Issue 2: Unreachable DNS server can prevent 2 node clusters from starting services after failure

Resolution : To resolve the Unreachable DNS server can prevent 2 node clusters from starting services after failure – check the DNS / Name server entry in CVM configuration file and check connectivity.

Command 1: Check DNS / Name server entry on cluster configuration

nutanix@cvm:~$ zeus_config_printer | grep name_server

Command 2: then check the DNS / Name server entry in all CVMs configuration file.

nutanix@cvm:~$ allssh "cat /etc/resolv.conf"

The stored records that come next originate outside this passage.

Definition current_method : M S bytes := gets (fun s => HttpRequest.method_ (get_request s)).

(** [for (auto &\[k, v\] : stream.headers.getAllHeaders()) res.headers.setHeader(k, v)] *)
Definition copy_headers (from to : fields) : fields :=
  fold_left (fun hs p => HeaderStore.setHeader p.1 p.2 hs) from to.

(** What becomes of a handler's response to a HEAD request. *)
Definition strip_for_head (response : Response) : outcome Response :=
  match response with
  | Plain r => Ret (Plain (HttpResponse.stripBody r))
  | Stream stream =>
      let res := HttpResponse.HttpResponse_code (HttpStreamResponse.statusCode_ stream) in
      let res := HttpResponse.with_headers (HeaderStore.removeHeader "content-length") res in
      let res := HttpResponse.with_headers (copy_headers (HttpStreamResponse.headers stream)) res in
      Ret (Plain (HttpResponse.stripBody res))
  | File _ => Throw BadVariantAccess
  end.

Definition terminal (pathNode : option (RouteNode Handler)) : Handler :=
  match pathNode with
  | None =>
      response ← build_error 404;
      m ← current_method;
      mret (Plain (if m =?b "HEAD" then HttpResponse.stripBody response else response))
  | Some node =>
      parts ← gets (fun s => HttpRequest.pathParts_ (get_request s));
      pathParams ← lift (getPathParams (patternParts node) parts);
      modify_request (HttpRequest.setPathParams pathParams);;
      m ← current_method;
      match assoc_first (lookup_method m) (requestHandlers node) with
      | Some handler =>
          response ← handler;
          m ← current_method;
          if m =?b "HEAD" then lift (strip_for_head response) else mret response
      | None =>
          if m =?b "OPTIONS" then
            mret (Plain (HttpResponse.with_headers (HeaderStore.setHeaderLower "allow" (allowedMethods node))
                           (HttpResponse.HttpResponse_code 204)))
          else
            response ← build_error 405;
            let response := if m =?b "HEAD" then HttpResponse.stripBody response else response in
            mret (Plain (HttpResponse.with_headers (HeaderStore.setHeaderLower "allow" (allowedMethods node)) response))
      end
  end.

If DNS entry is not found then add DNS server IP address / host name from Prism as showing following screenshot.

Make sure DNS server is reachable before putting DNS IP address / host name.

Issue 3: SSP: Enabling Self-Service Portal Services

Resolution: To resolve SSP: Enabling Self-Service Portal Services – Need to enable the SSP service on all Nutanix CVM

Services for the Self-Service Portal (SSP) feature are disabled by default on AHV hosts on which the Controller VM has less than 24 GB of memory.

SSP is supported on AHV hosts only.

Step 1: check the Nutanix CVM Memory allocation that must be at least 24 GB or greater would be fine.

nutanix@cvm$ free -m

Step 2: If Nutanix CVM Memory allocation is less then 24 GB then need to scale-up the memory to at least 24 GB or greater.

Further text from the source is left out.